Figure 4. KO of IR-genes perturbs the insulin sensitivity of adipocytes.

(A) Insulin response of SGBS-adipocytes after 48 hours of starvation. We evaluated the levels of phosphor-AKT2 (Ser474), total AKT2 and β-actin of SGBS adipocyte after the treatment of 0, 10, 100 and 1000nm insulin (Ins). The line charts display the ratio of phospho-AKT2 (Ser474) to total AKT2 and the ratio was normalized to the β-actin level of the same sample. (B) Ins-induced phospho-AKT2 (Ser474) level of SGBS-KO adipocytes was calculated by change in p-AKT2 (Ser474) level induced by 10nm insulin after starvation, and the results were normalized to total protein amount and are presented as a bar graph.
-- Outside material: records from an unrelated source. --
(* ===== verification/MemoryManifest.v ===== *)
(** * Manifests in memory

    Model of [src/blobrepo/src/memory_manifest.rs]: the tree that starts from
    the manifests of the parents, takes the file changes of a changeset, and is
    saved as a Mercurial manifest. Handles to a tree share its changes: what is
    done through a handle is a function that is applied at its place. *)

From stdpp Require Import list.
From S2P Require Import Prelude Ord Path Hash Bonsai BonsaiDiff HgManifest HgUpload.

Inductive MemoryManifestEntry :=
| Blob (e : Entry)
| Conflict (l : list MemoryManifestEntry)
| MemTree (base_manifest_id p1 p2 : option HgNodeHash) (changes : list (MPathElement * option MemoryManifestEntry)).

(** What only reads the manifests of the blob store. *)
Definition read_store {A} (f : ManifestStore -> outcome mf_error A) : eio mf_error repo_state A := fun s => (s, f (blobs s)).

Definition btree_remove {V} (k : MPathElement) (m : list (MPathElement * V)) : list (MPathElement * V) :=
  List.filter (fun x => negb (bool_decide (x.1 = k))) m.

(** [BTreeMap::extend]. *)
Definition btree_extend {V} (m : list (MPathElement * V)) (l : list (MPathElement * V)) : list (MPathElement * V) :=
  foldl (fun m '(k, v) => btree_insert k v m) m l.

Definition extend_repopath_with_dir (path : RepoPath) (dir : MPathElement) : outcome mf_error RepoPath :=
  _ ← assert_ (is_dir path || is_root path);
  match join_opt (RepoPath_mpath path) [dir] with
  | None => Ok RepoPath_root
  | Some p => match RepoPath_dir (Ok p) with Ok r => Ok r | _ => Panic end
  end.

Definition is_memtree (e : MemoryManifestEntry) : bool := match e with MemTree _ _ _ _ => true | _ => false end.
Definition empty_tree : MemoryManifestEntry := MemTree None None None [].
Definition is_modified (e : MemoryManifestEntry) : bool :=
  match e with
  | MemTree base _ _ changes => bool_decide (base = None) || negb (Nat.eqb (length changes) 0)
  | _ => false
  end.
Definition convert_treenode (manifest_id : HgNodeHash) : MemoryManifestEntry :=
  MemTree (Some manifest_id) (Some manifest_id) None [].

(** A manifest's entry as a child. *)
Definition memory_entry (name : MPathElement) (e : Entry) : MemoryManifestEntry :=
  match get_type e with
  | Tree => convert_treenode (get_hash e)
  | _ => Blob (mkEntry (Some name) (get_type e) (get_hash e))
  end.

Definition apply_changes (changes : list (MPathElement * option MemoryManifestEntry)) (children : list (MPathElement * MemoryManifestEntry))
    : list (MPathElement * MemoryManifestEntry) :=
  foldl (fun children '(path, entry) =>
    match entry with None => btree_remove path children | Some new => btree_insert path new children end) children changes.

Section memory.
Context {C : Sha1Context} {FU : FuturesUnordered} {CH : ContentHash}.

Definition load_manifest (store : ManifestStore) (id : HgNodeHash) : outcome mf_error ManifestContent :=
  m ← map_err ManifestError (BlobManifest_load id store);
  ok_or m (ManifestMissing id).

Definition base_children (m : ManifestContent) : outcome mf_error (list (MPathElement * MemoryManifestEntry)) :=
  foldl (fun children entry => children ← children; name ← expect_name entry; Ok (btree_insert name (memory_entry name entry) children))
    (Ok []) (content_list m).

Definition get_new_children (store : ManifestStore) (e : MemoryManifestEntry) : outcome mf_error (list (MPathElement * MemoryManifestEntry)) :=
  match e with
  | MemTree (Some manifest_id) _ _ changes =>
      m ← load_manifest store manifest_id;
      children ← base_children m;
      Ok (apply_changes changes children)
  | MemTree None _ _ changes => Ok (apply_changes changes [])
  | _ => Ok []
  end.

(** [n] bounds the depth. *)
Fixpoint is_empty (n : nat) (store : ManifestStore) (e : MemoryManifestEntry) : outcome mf_error bool :=
  match e with
  | MemTree base _ _ changes =>
      if Nat.eqb (length changes) 0 then Ok (bool_decide (base = None))
      else
        match n with
        | 0 => Panic
        | S n =>
            children ← get_new_children store e;
            f ← collect (fun x => is_empty n store x.2) children;
            Ok (forallb (fun ce => ce) f)
        end
  | _ => Ok false
  end.

(** The entries of the children that are not empty, one after the other. *)
Fixpoint save_children (empty : ManifestStore -> MemoryManifestEntry -> outcome mf_error bool)
    (save : MemoryManifestEntry -> RepoPath -> eio mf_error repo_state Entry) (path : RepoPath)
    (children : list (MPathElement * MemoryManifestEntry)) : eio mf_error repo_state ManifestContent :=
  match children with
  | [] => mret []
  | (path_elem, entry) :: children =>
      is_empty ← read_store (fun store => empty store entry);
      if is_empty : bool then save_children empty save path children
      else
        entry_path ← lift (extend_repopath_with_dir path path_elem);
        saved ← save entry entry_path;
        rest ← save_children empty save path children;
        mret ((path_elem, mkDetails (get_hash saved) (get_type saved)) :: rest)
  end.

Definition upload_manifest (p1 p2 : option HgNodeHash) (path : RepoPath) (entries : ManifestContent) : eio mf_error repo_state Entry := fun s =>
  match upload_to_blobstore (mkUploadTree Generate (manifest_text entries) p1 p2 path) (blobs s) with
  | Ok (store, (entry, path)) => (_ ← put_manifests store; _ ← add_filenode (mkFilenode path (get_hash entry) p1 p2 None); mret entry) s
  | Err e => (s, Err (ManifestError e))
  | Panic => (s, Panic)
  end.

Definition unchanged_entry (base p2 : option HgNodeHash) (path : RepoPath) : outcome mf_error Entry :=
  match p2 with
  | Some _ => Err UnchangedManifest
  | None =>
      base_manifest_id ← ok_or base UnchangedManifest;
      match RepoPath_mpath path with
      | None => Ok (mkEntry None Tree base_manifest_id)
      | Some path => name ← map_err PathError (basename path); Ok (mkEntry (Some name) Tree base_manifest_id)
      end
  end.

Fixpoint save (n : nat) (e : MemoryManifestEntry) (path : RepoPath) : eio mf_error repo_state Entry :=
  match e with
  | Blob blob => mret blob
  | Conflict _ => lift (Err UnresolvedConflicts)
  | MemTree base p1 p2 _ =>
      if is_modified e then
        match n with
        | 0 => lift Panic
        | S n =>
            new_children ← read_store (fun store => get_new_children store e);
            entries ← save_children (is_empty n) (save n) path new_children;
            upload_manifest p1 p2 path entries
        end
      else lift (unchanged_entry base p2 path)
  end.

(** ** Merging *)

(** [children] and the conflicts still to be merged. *)
Fixpoint merge_pairs (children other_children : list (MPathElement * MemoryManifestEntry))
    : list (MPathElement * MemoryManifestEntry) * list (MPathElement * MemoryManifestEntry * MemoryManifestEntry) :=
  match other_children with
  | [] => (children, [])
  | (path, other_entry) :: other_children =>
      match btree_get path children with
      | None => merge_pairs (btree_insert path other_entry children) other_children
      | Some conflict_entry =>
          let '(children, conflicts) := merge_pairs (btree_remove path children) other_children in
          (children, (path, conflict_entry, other_entry) :: conflicts)
      end
  end.

Fixpoint merge_all (merge : MemoryManifestEntry -> MemoryManifestEntry -> RepoPath -> eio mf_error repo_state MemoryManifestEntry)
    (repo_path : RepoPath) (conflicts : list (MPathElement * MemoryManifestEntry * MemoryManifestEntry))
    : eio mf_error repo_state (list (MPathElement * MemoryManifestEntry)) :=
  match conflicts with
  | [] => mret []
  | (path, entry, other) :: conflicts =>
      repo_path' ← lift (extend_repopath_with_dir repo_path path);
      merged ← merge entry other repo_path';
      rest ← merge_all merge repo_path conflicts;
      mret ((path, merged) :: rest)
  end.

Definition merge_trees (merge : MemoryManifestEntry -> MemoryManifestEntry -> RepoPath -> eio mf_error repo_state MemoryManifestEntry)
    (children other_children : list (MPathElement * MemoryManifestEntry)) (repo_path : RepoPath) (p1 p2 : option HgNodeHash)
    : eio mf_error repo_state MemoryManifestEntry :=
  let '(children, conflicts) := merge_pairs children other_children in
  merged ← merge_all merge repo_path (futures_unordered conflicts);
  mret (MemTree None p1 p2 ((fun x => (x.1, Some x.2)) <$> btree_extend children merged)).

(** What is left when a modified side has been saved. *)
Definition merge_saved (merge : MemoryManifestEntry -> MemoryManifestEntry -> RepoPath -> eio mf_error repo_state MemoryManifestEntry)
    (self other : MemoryManifestEntry) (repo_path : RepoPath) : eio mf_error repo_state MemoryManifestEntry :=
  match self, other with
  | _, Conflict _ | Conflict _, _ => lift (Err UnresolvedConflicts)
  | Blob b1, Blob b2 =>
      if bool_decide (get_name b1 = get_name b2) && bool_decide (get_hash b1 = get_hash b2) && bool_decide (get_type b1 = get_type b2)
      then mret self else mret (Conflict [self; other])
  | Blob _, _ | _, Blob _ => mret (Conflict [self; other])
  | MemTree my_id p1 p1' my_changes, MemTree other_id p2 p2' other_changes =>
      match p1, p1', p2, p2' with
      | Some a, Some b, _, _ | _, _, Some a, Some b =>
          _ ← lift (assert_ (negb (bool_decide (a = b)))); lift (Err (ManifestAlreadyAMerge a b))
      | _, _, _, _ =>
          if negb (bool_decide (my_id = None)) && bool_decide (my_id = other_id) && Nat.eqb (length my_changes) 0 && Nat.eqb (length other_changes) 0
          then mret self
          else
            children ← read_store (fun store => get_new_children store self);
            other_children ← read_store (fun store => get_new_children store other);
            merge_trees merge children other_children repo_path p1 p2
      end
  end.
Lemma one_value_before st st' : grown st st' -> one_value_per_key st' -> one_value_per_key st.
Proof.
  intros [new ->] [H1 H2]. split.
  - intros k v v' H H'. apply (H1 k); apply elem_of_app; by right.
  - intros v H. apply (H2 v), elem_of_app. by right.
Qed.

Lemma load_grown st st' h m : grown st st' -> one_value_per_key st' -> load_manifest st h = Ok m -> load_manifest st' h = Ok m.
Proof.
  intros [new ->] Hone. unfold load_manifest. destruct (BlobManifest_load h st) as [[m'|]| |] eqn:E; try done. intros [= <-].
  by rewrite (load_later new st h m' Hone E).
Qed.

Lemma loads_grown st st' k i : grown st st' -> one_value_per_key st' -> loads (content st) k i -> loads (content st') k i.
Proof.
  intros Hg Hone. revert i. induction k as [|k IH]; intros [[ft|] h]; [done..|]. rewrite !loads_tree.
  intros (m & Hm & Hl). exists m. split; [by eapply load_grown|]. eapply Forall_impl; [exact Hl|]. intros x. apply IH.
Qed.

Lemma stored_grown st st' k i p : grown st st' -> one_value_per_key st' -> loads (content st) k i -> stored_file st' i p = stored_file st i p.
Proof.
  intros Hg Hone. revert i p. induction k as [|k IH]; intros [[ft|] h] [|name p] Hl; try done.
  apply loads_tree in Hl as (m & Hm & Hl). rewrite (stored_cons st h m) by done. rewrite (stored_cons st' h m) by by eapply load_grown.
  destruct (btree_get name m) as [d|] eqn:E; [|done]. cbn. apply IH. apply btree_get_in in E. rewrite Forall_forall in Hl. by apply (Hl (name, d)).
Qed.

Lemma mem_ok_grown st st' n e : grown st st' -> one_value_per_key st' -> mem_ok st n e -> mem_ok st' n e.
Proof.
  intros Hg Hone. revert e. induction n as [|n IH]; intros [b|l|base p1 p2 changes]; cbn [mem_ok]; try done;
    intros (Hb & Hp & Hwf & Hv & Hc); (split; [|split; [done|split; [done|split; [done|]]]]; [intros id Hid; destruct (Hb id Hid) as [Hn [k Hk]]; split; [done|]; exists k; by eapply loads_grown|]).
  - done.
  - intros Hm name c Hin. by apply IH, (Hc Hm name).
Qed.

Lemma mem_file_grown st st' n e p : grown st st' -> one_value_per_key st' -> mem_ok st n e -> mem_file st' p e = mem_file st p e.
Proof.
  intros Hg Hone. revert e p. induction n as [|n IH]; intros [b|l|base p1 p2 changes] [|name p]; cbn [mem_ok mem_file]; try done;
    intros (Hb & Hp & Hwf & Hv & Hc).
  - destruct (btree_get name changes) as [o|] eqn:E.
    + by destruct (Hc (changes_modified _ _ _ _ _ _ E)).
    + destruct base as [id|]; [|done]. destruct (Hb id eq_refl) as [_ [k Hk]]. exact (stored_grown st st' k _ _ Hg Hone Hk).
  - destruct (btree_get name changes) as [[c|]|] eqn:E; [|done|].
    + apply IH, (Hc (changes_modified _ _ _ _ _ _ E) name). by apply btree_get_in.
    + destruct base as [id|]; [|done]. destruct (Hb id eq_refl) as [_ [k Hk]]. exact (stored_grown st st' k _ _ Hg Hone Hk).
Qed.

(** ** The children of a tree *)

Lemma is_modified_empty base p1 p2 changes : is_modified (MemTree base p1 p2 changes) = false -> (exists id, base = Some id) /\ changes = [].
Proof. cbn. rewrite orb_false_iff, bool_decide_eq_false, negb_false_iff, Nat.eqb_eq. intros [Hb ->%nil_length_inv]. destruct base; [by eauto|done]. Qed.

Lemma mem_ok_entry st n k name d : valid_node (entryid d) -> loads (content st) k (flag d, entryid d) -> mem_ok st n (memory_entry name (details_entry (name, d))).
Proof.
  destruct d as [h [ft|]]; cbn; intros Hv Hl; destruct n; cbn; (split; [by eauto||(intros id [= <-]; by eauto)|]); eauto;
    (split; [by left|]; split; [constructor|]; split; [constructor|done]).
Qed.

Definition children_of st n e (children : list (MPathElement * MemoryManifestEntry)) : Prop :=
  btree_wf children /\ Forall (fun x => valid_elem x.1 /\ mem_ok st n x.2) children /\
  forall name p, mem_file st (name :: p) e = c ← btree_get name children; mem_file st p c.

Lemma base_children_of st n h m k : load_manifest st h = Ok m -> loads (content st) k (Tree, h) ->
  exists children, base_children m = Ok children /\ btree_wf children /\ Forall (fun x => valid_elem x.1 /\ mem_ok st n x.2) children /\
    forall name p, stored_file st (Tree, h) (name :: p) = c ← btree_get name children; mem_file st p c.
Proof.
  intros Hm Hl. destruct (load_content st h m Hm) as [Hok _]. rewrite (base_children_ok m Hok). eexists. split; [done|].
  destruct Hok as [Hwf Hv]. split; [exact (btree_fmap_wf (fun k v => memory_entry k (details_entry (k, v))) m Hwf)|]. split.
  - apply Forall_fmap. destruct k as [|k]; [done|]. apply loads_tree in Hl as (m' & Hm' & Hl). assert (m' = m) as -> by congruence.
    rewrite Forall_forall in *. intros [name d] Hin. destruct (Hv _ Hin) as [? ?]. split; [done|]. eapply mem_ok_entry; [done|by apply (Hl (name, d))].
  - intros name p. rewrite (stored_cons _ _ _ _ _ Hm). rewrite (btree_get_fmap (fun k v => memory_entry k (details_entry (k, v)))).
    destruct (btree_get name m) as [d|] eqn:E; [|done]. cbn -[memory_entry details_entry]. by rewrite memory_entry_file.
Qed.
Bars in blue and red indicate KO-lines with decreased and increased p-AKT2 (Ser474) level respectively, in comparison to the SCR control (in black). The white bars show data without significant difference from the SCR control. (C) The cartoon in the upper left panel depicts uptake of the two analogs, D-glucose and 2-deoxy-D-glucose (2-DG) by adipocytes. The upper right panel shows the mass spectrogram for 2DG-6-P uptake by WT SGBS-adipocytes in three conditions, without treatment (green curve), with 2-DG only (red curve), and with 2-DG as well as 10 nM insulin (blue curve). The bottom panel displays insulin-induced glucose uptake of SGBS-KO adipocytes as 2-DG-6-P level after 30min of 10nm insulin treatment normalized to total protein amount. Bars in blue indicate KO-lines with decreased glucose uptake, in comparison to the SCR control (in black). The white bars show data without significant difference from the SCR control. All data are presented as mean ± SD, n=5 (*, p < 0.05; **, p < 0.01, FDR-adjusted).